- **About this exercise**: The material below contains a line with "offsets, whose definitions" and a line with "Definition dynamic_payload (wr". Copy exactly those two lines and all lines between them.

————

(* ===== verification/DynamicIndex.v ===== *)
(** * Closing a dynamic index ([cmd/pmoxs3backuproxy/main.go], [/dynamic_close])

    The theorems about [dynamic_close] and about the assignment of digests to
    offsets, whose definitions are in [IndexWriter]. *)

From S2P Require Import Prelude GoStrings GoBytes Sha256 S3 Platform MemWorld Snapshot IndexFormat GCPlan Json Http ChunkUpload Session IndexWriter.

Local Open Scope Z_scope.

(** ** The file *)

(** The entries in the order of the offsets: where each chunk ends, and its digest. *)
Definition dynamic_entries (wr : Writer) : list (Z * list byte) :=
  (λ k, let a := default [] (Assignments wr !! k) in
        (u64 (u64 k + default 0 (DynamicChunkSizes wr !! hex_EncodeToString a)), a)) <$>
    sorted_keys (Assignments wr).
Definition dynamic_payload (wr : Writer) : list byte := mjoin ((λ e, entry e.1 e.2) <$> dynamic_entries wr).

————

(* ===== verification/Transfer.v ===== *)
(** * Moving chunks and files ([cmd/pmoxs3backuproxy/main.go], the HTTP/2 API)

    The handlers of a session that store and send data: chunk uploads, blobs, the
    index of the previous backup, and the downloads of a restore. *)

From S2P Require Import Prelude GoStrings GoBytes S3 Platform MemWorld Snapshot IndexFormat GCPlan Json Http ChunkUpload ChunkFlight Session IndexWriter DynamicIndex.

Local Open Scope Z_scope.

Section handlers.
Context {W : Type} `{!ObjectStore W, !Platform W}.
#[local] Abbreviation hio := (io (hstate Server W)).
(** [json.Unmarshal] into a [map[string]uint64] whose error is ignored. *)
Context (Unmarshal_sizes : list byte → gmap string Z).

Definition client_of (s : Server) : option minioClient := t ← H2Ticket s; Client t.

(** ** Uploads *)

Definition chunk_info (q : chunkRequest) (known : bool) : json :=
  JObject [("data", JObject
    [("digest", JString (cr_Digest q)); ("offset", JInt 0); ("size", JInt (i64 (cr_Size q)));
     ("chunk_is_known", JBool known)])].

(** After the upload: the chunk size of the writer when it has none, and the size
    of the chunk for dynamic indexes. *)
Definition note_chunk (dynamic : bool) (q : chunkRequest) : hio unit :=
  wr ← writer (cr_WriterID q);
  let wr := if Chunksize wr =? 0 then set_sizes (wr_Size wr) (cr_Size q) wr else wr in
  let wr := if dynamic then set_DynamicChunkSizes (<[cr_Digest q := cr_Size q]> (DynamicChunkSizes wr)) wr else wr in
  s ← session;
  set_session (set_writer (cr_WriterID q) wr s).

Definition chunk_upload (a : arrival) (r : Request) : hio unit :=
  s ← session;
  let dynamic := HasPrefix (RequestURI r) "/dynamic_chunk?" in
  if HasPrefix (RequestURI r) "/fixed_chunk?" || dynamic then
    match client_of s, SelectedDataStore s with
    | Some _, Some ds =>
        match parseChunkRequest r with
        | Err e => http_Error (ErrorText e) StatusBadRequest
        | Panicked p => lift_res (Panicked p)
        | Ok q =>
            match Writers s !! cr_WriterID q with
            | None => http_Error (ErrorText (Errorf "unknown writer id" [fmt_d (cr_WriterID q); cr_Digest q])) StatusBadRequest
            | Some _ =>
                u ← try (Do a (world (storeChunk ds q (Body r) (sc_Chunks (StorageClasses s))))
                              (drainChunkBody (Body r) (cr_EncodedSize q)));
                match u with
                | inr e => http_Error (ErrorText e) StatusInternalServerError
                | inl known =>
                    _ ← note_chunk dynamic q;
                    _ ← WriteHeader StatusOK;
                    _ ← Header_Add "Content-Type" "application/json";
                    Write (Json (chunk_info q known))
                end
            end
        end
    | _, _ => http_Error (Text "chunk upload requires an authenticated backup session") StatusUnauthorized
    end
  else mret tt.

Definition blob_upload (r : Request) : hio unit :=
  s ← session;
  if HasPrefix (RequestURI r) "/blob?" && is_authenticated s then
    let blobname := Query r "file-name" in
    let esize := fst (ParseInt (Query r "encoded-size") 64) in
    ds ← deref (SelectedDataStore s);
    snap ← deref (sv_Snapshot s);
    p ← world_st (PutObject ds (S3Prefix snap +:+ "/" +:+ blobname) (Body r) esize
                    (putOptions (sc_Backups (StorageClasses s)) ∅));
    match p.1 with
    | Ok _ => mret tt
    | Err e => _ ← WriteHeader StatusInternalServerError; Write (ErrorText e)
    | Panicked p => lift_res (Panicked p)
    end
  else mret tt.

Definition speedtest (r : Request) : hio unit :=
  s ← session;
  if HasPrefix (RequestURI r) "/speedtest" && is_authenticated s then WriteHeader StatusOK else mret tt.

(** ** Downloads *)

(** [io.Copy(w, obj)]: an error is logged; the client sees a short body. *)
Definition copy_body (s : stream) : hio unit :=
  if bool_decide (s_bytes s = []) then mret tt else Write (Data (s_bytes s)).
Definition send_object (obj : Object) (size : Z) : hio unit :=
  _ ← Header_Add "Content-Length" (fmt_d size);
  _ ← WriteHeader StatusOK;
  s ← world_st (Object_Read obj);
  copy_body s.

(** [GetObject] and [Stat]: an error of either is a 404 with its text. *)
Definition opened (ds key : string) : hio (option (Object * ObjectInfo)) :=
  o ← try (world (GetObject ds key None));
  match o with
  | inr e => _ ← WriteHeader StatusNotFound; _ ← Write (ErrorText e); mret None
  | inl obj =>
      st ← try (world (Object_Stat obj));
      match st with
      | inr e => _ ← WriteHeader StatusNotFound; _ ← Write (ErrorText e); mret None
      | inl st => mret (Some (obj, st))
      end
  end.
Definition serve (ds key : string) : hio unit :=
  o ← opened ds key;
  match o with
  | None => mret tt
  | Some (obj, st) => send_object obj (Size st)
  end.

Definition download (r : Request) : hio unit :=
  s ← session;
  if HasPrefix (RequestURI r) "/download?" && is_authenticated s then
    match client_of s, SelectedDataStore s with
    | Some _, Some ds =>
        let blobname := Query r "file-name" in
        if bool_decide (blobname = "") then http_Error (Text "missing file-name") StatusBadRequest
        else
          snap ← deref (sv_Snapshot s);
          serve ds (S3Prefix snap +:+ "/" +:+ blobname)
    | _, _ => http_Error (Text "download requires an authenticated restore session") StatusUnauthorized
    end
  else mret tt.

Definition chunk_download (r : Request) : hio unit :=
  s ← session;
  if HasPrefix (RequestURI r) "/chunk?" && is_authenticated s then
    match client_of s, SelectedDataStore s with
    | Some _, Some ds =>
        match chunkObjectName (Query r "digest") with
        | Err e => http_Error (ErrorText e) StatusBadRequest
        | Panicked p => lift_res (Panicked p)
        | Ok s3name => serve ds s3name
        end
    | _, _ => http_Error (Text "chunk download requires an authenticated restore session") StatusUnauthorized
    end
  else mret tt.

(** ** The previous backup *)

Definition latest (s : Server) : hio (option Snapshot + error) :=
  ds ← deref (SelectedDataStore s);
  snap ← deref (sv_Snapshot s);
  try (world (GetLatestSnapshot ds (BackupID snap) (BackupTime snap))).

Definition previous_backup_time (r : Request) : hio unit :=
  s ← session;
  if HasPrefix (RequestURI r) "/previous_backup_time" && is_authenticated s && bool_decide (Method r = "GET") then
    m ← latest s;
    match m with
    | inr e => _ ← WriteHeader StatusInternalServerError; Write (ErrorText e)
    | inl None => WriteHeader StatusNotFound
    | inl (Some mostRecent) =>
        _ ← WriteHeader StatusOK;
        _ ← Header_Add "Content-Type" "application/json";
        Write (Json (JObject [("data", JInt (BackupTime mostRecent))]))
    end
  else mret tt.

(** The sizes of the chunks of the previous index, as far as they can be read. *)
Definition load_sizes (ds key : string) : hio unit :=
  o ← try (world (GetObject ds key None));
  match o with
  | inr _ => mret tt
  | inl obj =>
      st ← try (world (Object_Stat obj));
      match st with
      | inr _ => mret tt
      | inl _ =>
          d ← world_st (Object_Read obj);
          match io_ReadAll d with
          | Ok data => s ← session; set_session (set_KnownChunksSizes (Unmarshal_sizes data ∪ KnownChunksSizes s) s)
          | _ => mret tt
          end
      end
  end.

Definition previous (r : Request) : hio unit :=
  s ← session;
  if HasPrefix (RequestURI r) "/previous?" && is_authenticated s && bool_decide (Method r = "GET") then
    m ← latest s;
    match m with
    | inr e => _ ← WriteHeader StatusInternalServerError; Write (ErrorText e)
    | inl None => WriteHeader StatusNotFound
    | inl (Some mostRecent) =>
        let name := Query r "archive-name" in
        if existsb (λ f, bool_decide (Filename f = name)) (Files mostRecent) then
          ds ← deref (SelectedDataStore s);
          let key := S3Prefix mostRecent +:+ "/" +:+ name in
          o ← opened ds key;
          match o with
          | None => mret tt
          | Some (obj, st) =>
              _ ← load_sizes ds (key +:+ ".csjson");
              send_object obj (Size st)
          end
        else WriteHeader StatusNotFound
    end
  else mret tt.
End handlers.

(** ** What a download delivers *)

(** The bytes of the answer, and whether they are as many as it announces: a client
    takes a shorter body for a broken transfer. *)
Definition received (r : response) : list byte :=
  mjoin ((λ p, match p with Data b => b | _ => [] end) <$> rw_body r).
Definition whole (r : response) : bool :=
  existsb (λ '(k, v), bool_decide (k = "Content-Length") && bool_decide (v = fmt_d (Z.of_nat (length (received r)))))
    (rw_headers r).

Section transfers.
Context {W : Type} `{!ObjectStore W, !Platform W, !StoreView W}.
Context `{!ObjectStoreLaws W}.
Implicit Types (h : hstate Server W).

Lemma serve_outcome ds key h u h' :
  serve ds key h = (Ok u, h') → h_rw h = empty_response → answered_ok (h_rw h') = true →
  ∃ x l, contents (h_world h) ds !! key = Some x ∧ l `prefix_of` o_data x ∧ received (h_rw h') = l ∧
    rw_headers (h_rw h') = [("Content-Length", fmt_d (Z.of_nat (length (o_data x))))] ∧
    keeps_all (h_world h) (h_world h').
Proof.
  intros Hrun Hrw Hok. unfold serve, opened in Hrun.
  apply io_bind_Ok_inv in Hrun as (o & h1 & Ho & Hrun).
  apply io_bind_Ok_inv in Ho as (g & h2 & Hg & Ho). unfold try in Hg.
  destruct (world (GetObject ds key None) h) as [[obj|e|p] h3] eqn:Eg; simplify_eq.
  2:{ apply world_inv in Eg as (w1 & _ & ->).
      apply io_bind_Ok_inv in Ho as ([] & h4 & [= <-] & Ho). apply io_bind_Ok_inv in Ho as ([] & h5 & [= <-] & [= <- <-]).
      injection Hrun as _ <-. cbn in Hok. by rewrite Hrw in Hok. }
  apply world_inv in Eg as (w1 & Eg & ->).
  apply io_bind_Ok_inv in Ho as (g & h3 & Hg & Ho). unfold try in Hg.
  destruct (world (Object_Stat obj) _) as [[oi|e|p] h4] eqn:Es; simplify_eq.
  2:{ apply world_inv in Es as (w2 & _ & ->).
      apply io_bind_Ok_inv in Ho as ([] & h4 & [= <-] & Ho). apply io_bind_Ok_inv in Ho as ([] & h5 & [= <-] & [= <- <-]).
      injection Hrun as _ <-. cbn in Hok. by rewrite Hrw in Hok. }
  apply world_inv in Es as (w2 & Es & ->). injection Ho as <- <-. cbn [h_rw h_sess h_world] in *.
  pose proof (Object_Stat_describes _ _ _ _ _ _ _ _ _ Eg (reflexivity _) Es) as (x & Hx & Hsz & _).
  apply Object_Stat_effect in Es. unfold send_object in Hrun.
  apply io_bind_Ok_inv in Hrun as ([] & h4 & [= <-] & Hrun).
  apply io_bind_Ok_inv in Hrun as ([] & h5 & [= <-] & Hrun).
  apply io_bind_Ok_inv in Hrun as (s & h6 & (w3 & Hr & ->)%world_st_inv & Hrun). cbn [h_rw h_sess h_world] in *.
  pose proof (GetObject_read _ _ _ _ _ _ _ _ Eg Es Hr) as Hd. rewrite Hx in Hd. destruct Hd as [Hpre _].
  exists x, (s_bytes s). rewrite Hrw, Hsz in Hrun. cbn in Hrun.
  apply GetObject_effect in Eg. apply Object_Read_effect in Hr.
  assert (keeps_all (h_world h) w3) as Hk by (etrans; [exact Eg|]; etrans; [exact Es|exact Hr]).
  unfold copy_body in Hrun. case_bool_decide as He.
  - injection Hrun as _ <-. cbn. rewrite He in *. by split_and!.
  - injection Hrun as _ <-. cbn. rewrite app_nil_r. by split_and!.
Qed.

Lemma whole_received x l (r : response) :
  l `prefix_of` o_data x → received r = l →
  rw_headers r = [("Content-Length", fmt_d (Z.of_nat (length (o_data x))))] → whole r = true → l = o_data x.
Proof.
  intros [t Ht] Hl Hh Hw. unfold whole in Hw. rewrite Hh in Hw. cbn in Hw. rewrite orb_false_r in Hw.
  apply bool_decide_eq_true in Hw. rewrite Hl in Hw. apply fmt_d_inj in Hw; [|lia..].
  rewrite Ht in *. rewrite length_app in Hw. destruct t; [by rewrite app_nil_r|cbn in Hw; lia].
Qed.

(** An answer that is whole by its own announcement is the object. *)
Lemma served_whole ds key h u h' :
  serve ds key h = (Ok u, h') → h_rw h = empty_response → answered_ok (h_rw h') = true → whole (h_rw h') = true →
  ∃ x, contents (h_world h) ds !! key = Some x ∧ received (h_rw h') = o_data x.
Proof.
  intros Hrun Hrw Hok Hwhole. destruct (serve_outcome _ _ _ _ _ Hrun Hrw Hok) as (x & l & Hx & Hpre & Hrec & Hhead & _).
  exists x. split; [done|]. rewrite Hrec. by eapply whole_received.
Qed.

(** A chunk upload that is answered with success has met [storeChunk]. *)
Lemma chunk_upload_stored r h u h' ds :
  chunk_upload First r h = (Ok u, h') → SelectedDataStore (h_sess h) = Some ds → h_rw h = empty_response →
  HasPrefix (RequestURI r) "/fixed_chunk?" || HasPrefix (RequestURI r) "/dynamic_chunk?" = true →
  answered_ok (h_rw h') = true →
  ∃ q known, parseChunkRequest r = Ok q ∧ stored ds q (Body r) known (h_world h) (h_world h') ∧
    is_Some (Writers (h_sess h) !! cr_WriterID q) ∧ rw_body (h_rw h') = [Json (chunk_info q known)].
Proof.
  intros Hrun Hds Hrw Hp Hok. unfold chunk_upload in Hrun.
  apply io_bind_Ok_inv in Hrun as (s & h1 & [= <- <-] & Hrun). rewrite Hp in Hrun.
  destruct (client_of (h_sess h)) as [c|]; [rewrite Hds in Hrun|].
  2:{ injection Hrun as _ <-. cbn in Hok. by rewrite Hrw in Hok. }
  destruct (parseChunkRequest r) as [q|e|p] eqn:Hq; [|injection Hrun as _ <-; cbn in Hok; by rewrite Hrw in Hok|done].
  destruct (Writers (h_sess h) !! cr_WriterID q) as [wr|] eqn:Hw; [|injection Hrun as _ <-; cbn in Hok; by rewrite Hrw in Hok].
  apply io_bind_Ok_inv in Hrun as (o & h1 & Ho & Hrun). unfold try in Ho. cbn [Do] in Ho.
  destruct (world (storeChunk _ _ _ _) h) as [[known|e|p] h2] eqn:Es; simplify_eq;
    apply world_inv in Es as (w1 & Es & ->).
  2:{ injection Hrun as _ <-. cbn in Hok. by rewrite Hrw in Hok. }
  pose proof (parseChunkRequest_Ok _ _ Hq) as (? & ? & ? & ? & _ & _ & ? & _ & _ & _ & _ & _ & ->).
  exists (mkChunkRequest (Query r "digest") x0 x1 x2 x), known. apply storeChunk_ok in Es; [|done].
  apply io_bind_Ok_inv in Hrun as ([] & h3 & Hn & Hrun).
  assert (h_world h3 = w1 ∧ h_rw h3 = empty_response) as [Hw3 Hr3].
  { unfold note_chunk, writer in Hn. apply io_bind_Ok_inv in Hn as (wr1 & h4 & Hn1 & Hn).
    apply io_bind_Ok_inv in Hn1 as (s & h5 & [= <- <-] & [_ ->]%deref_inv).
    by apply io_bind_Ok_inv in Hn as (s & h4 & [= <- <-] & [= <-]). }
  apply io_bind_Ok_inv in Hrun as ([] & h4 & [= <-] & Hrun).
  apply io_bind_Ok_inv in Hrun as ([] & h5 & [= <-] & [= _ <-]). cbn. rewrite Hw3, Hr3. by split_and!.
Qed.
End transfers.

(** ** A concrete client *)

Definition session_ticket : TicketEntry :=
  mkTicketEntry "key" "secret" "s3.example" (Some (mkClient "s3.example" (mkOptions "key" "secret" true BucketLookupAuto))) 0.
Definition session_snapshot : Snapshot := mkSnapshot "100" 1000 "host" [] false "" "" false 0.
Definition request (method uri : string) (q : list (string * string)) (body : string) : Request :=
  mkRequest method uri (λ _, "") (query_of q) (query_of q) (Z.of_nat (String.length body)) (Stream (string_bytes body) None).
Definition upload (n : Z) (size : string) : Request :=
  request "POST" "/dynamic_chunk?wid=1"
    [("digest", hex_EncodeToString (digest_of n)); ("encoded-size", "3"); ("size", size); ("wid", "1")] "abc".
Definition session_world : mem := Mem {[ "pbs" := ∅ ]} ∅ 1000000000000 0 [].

————

- **Result of this exercise**:
    offsets, whose definitions are in [IndexWriter]. *)

From S2P Require Import Prelude GoStrings GoBytes Sha256 S3 Platform MemWorld Snapshot IndexFormat GCPlan Json Http ChunkUpload Session IndexWriter.

Local Open Scope Z_scope.

(** ** The file *)

(** The entries in the order of the offsets: where each chunk ends, and its digest. *)
Definition dynamic_entries (wr : Writer) : list (Z * list byte) :=
  (λ k, let a := default [] (Assignments wr !! k) in
        (u64 (u64 k + default 0 (DynamicChunkSizes wr !! hex_EncodeToString a)), a)) <$>
    sorted_keys (Assignments wr).
Definition dynamic_payload (wr : Writer) : list byte := mjoin ((λ e, entry e.1 e.2) <$> dynamic_entries wr).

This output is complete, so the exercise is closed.